Border Patrol abuses of human rights must be stopped
The Border Patrol deported José Miguel to Nogales, Sonora, México wearing a back brace and in extreme pain. The pain only got worse once he finished the handful of pain pills the Border Patrol medic had given him.
José Miguel and his American family had made Los Angeles home for 35 years. The Border Patrol had picked him up in the desert, as he was returning from visiting his sick mother in Sinaloa. They loaded him into a patrol truck and sped down the dirt road at high speed. The truck left the road and rolled, injuring José Miguel’s back. When he refused to sign voluntary deportation papers, agents yelled at him, withheld food and water from him for 24 hours and promised him pain medication and medical care if he signed. Finally, he did. Shortly after he arrived in Nogales he died. A volunteer with the humanitarian aid group No More Deaths called one of his daughters to ask if there was anything that he could do. The daughter replied, “We do not know where our father is buried.”
José Miguel’s story is one of thousands that No More Deaths volunteers collected for the report “A Culture of Cruelty.” This report demonstrates that the Border Patrol systematically abuses people in short-term custody and that existing policies and standards inadequately address a culture of impunity within the agency.
Rather than these abuses being the work of a few rogue agents, the Border Patrol has become a rogue agency. The report draws on interviews with almost 13,000 deportees conducted over 2.5 years. Deportees consistently report the same abuses. Some shared José Miguel’s experiences of physical injury, verbal abuse, and the withholding of food, water and medical care. Many others reported being separated from their families, being endangered in the desert by Border Patrol’s aggressive “dusting” tactic, not having credentials and money returned to them, being repatriated at night in a dangerous city, and being housed in unsanitary, overcrowded holding pens. Increasingly, deportees report psychological abuses that meet the definition of torture under international law.

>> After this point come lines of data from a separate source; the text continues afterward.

(* ===== verification/Boot.v ===== *)
(** * System start-up ([components.c]), and a concrete system

    [example_system] is the state reached by running the start-up code and then
    the calls an application makes; the examples and witnesses of the other
    files use it. *)

From Stdlib Require Import ZArith Lia.
From stdpp Require Import base gmap list fin_maps.
From S2P Require Import RTThread.
From S2P Require Import Prelude.
From S2P Require Import ListModel.
From S2P Require Import Kernel.
From S2P Require Import Kservice.
From S2P Require Import Scheduler.
From S2P Require Import Object.
From S2P Require Import TimerCore.
From S2P Require Import ThreadCore.
From S2P Require Import Timer.
From S2P Require Import Invariant.
From S2P Require Import Thread.
From S2P Require Import Idle.
From S2P Require Import IpcList.
From S2P Require Import Semaphore.
From S2P Require Import Mutex.
From S2P Require Import Event.
From S2P Require Import Mailbox.
From S2P Require Import MessageQueue.

Definition RT_MAIN_THREAD_STACK_SIZE : Z := 2048.
Definition RT_MAIN_THREAD_PRIORITY : Z := 10.

(** [mem] and [stack] are the addresses the two allocations of
    [rt_thread_create] return, [main_entry] the address of [main_thread_entry]. *)
Definition rt_application_init (mem stack main_entry : ptr) : K unit :=
  tid ← rt_thread_create mem stack [109; 97; 105; 110] (* main *) main_entry RT_NULL
          RT_MAIN_THREAD_STACK_SIZE RT_MAIN_THREAD_PRIORITY 20;
  rt_assert (negb (tid =? RT_NULL));;
  rt_thread_startup tid;;
  mret ().

(** [rtthread_startup], without the board initialisation and the banner it
    prints: those drive the hardware. *)
Definition rtthread_startup (mem stack main_entry timer_entry timer_stack
    idle_entry idle_stack : ptr) : K unit :=
  rt_hw_interrupt_disable;;
  rt_system_timer_init;;
  rt_system_scheduler_init;;
  rt_application_init mem stack main_entry;;
  rt_system_timer_thread_init timer_entry timer_stack;;
  rt_thread_idle_init idle_entry idle_stack;;
  rt_system_scheduler_start.

(** ** A concrete system *)

(** The globals as the loader leaves them: zero, except for the addresses of
    the static objects. *)
Definition reset_state (idle timer_thread : ptr) : kstate :=
  mk_kstate 0 0 0 0 0 0 0 0 0 0 ∅ ∅ ∅ ∅ ∅ ∅ RT_SOFT_TIMER_IDLE 0 ∅ ∅ ∅ ∅ ∅ 0
    idle timer_thread [0; 0; 0; 0].

Definition ok_state {A} (m : K A) (s : kstate) : kstate :=
  match m s with Ok s' _ => s' | Err _ => s end.

Definition IDLE : ptr := 1000.
Definition TIMER : ptr := 2000.
Definition MAIN : ptr := 3000.
Definition WORKER : ptr := 4000.
Definition HELPER : ptr := 5000.
Definition SEM : ptr := 6000.
Definition MUTEX : ptr := 6100.
Definition EVENT : ptr := 6200.
Definition MBOX : ptr := 6300.
Definition MQUEUE : ptr := 6400.

Definition boot : K unit := rtthread_startup MAIN 20000 100 101 30000 102 40000.

Definition boot_state : kstate := ok_state boot (reset_state IDLE TIMER).

(** [main] starts once the timer thread, which has nothing to do, waits; it
    initialises one object of each kind and two threads of priority 8, above its
    own, and starts the first, which preempts it and starts the second. *)
Definition main_setup : K unit :=
  rt_thread_timer_turn;;
  PendSV_Handler;;
  rt_sem_init SEM [115] 1 RT_IPC_FLAG_FIFO;;
  rt_mutex_init MUTEX [109] RT_IPC_FLAG_PRIO;;
  rt_event_init EVENT [101] RT_IPC_FLAG_FIFO;;
  rt_mb_init MBOX [98] [0; 0] 2 RT_IPC_FLAG_FIFO;;
  rt_mq_init MQUEUE [113] 50000
    {[ 50000 := [0; 0; 0; 0]; 50008 := [0; 0; 0; 0] ]} 4 16 RT_IPC_FLAG_FIFO;;
  rt_thread_init WORKER [119] 103 0 60000 512 8 5;;
  rt_thread_init HELPER [104] 104 0 70000 512 8 5;;
  rt_thread_startup WORKER;;
  rt_thread_startup HELPER;;
  mret ().

Definition example_system : kstate := ok_state main_setup boot_state.

Definition returns {S A} (r : res S A) : bool := match r with Ok _ _ => true | Err _ => false end.

(** The start-up code and the set-up run without fault. *)
Example boot_ok : returns (boot (reset_state IDLE TIMER)) = true.
Proof. vm_compute. reflexivity. Qed.
Example main_setup_ok : returns (main_setup boot_state) = true.
Proof. vm_compute. reflexivity. Qed.

(** ** Deciding the preconditions of the calls on a concrete state *)

Definition th_at (s : kstate) (t : ptr) : rt_thread := default zero_thread (k_threads s !! t).
Definition obj_at (s : kstate) (o : ptr) : rt_object := default zero_object (k_objects s !! o).

Definition running_check (s : kstate) : bool :=
  wf_check s && (k_lock_nest s =? 0) && stat_is (k_threads s) (k_current s) RT_THREAD_READY.
Definition caller_check (s : kstate) (t : ptr) : bool :=
  running_check s && (k_current s =? t) && (k_interrupt_nest s =? 0) && negb (t =? k_idle s).
Definition valid_check (s : kstate) (o class : Z) : bool :=
  obj_is (k_objects s) o (λ x, class_of x =? class) && negb (o =? 0).

Lemma running_check_sound s : running_check s = true → running s.
Proof.
  unfold running_check. rewrite !andb_true_iff. intros [[H1 H2%Z.eqb_eq] H3%stat_is_spec].
  split; [by apply wf_check_sound|]. split; done.
Qed.
Lemma caller_check_sound s t : caller_check s t = true → caller s t (th_at s t).
Proof.
  unfold caller_check. rewrite !andb_true_iff, negb_true_iff.
  intros [[[Hr%running_check_sound <-%Z.eqb_eq] ?%Z.eqb_eq] ?%Z.eqb_neq].
  pose proof Hr as (_ & _ & th & Ht & Hs). unfold th_at. rewrite Ht. by split.
Qed.
Lemma valid_check_sound s o class :
  valid_check s o class = true → valid s o class (obj_at s o).
Proof.
  unfold valid_check, obj_is, valid, obj_at. rewrite andb_true_iff, negb_true_iff.
  destruct (k_objects s !! o) as [x|]; [|intros [? _]; done].
  by intros [?%Z.eqb_eq ?%Z.eqb_neq].
Qed.

(** In the example system [WORKER] runs; [MAIN] and [HELPER] are ready. *)
Example example_caller : caller_check example_system WORKER = true.
Proof. vm_compute. reflexivity. Qed.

Existing policies under the Department of Homeland Security for the treatment of individuals in custody and an international agreement between the United States and México concerning the treatment of Mexican deportees forbid these abuses. Despite this fact, inadequate procedures exist within the Border Patrol for identifying and correcting systematic abuse.
The abuses continue as part of United States border policy. The border wall forces migrants into perilous deserts and mountains. Since 2008, the number of migrants crossing the border has fallen precipitously. But, the number of people dying in the desert has remained constant. The systematic abuses of human rights and the culture of cruelty in the Border Patrol directly reflect a border policy designed to maximize the risks to migrants’ health and lives.
Border Patrol abuses reach far beyond the border and affect all Americans, not just undocumented migrants. These abuses fly in the face of the United State’s long-term commitment to justice, accountability and the rule of law. The time has come to institute a structure of independent oversight that will enforce binding standards for the treatment of detainees. We also need to hold the Border Patrol and its contractors accountable when abuses occur. More broadly, the United States needs a humane border policy that respects families and human rights. That is a policy that does not leave daughters wondering where their father is buried.
Randall McGuire, a distinguished professor of anthropology at Binghamton University, Binghamton, N.Y., has conducted research along the U.S. – Mexican border for over 30 years. He is currently a resident scholar in the School of Anthropology at the University of Arizona.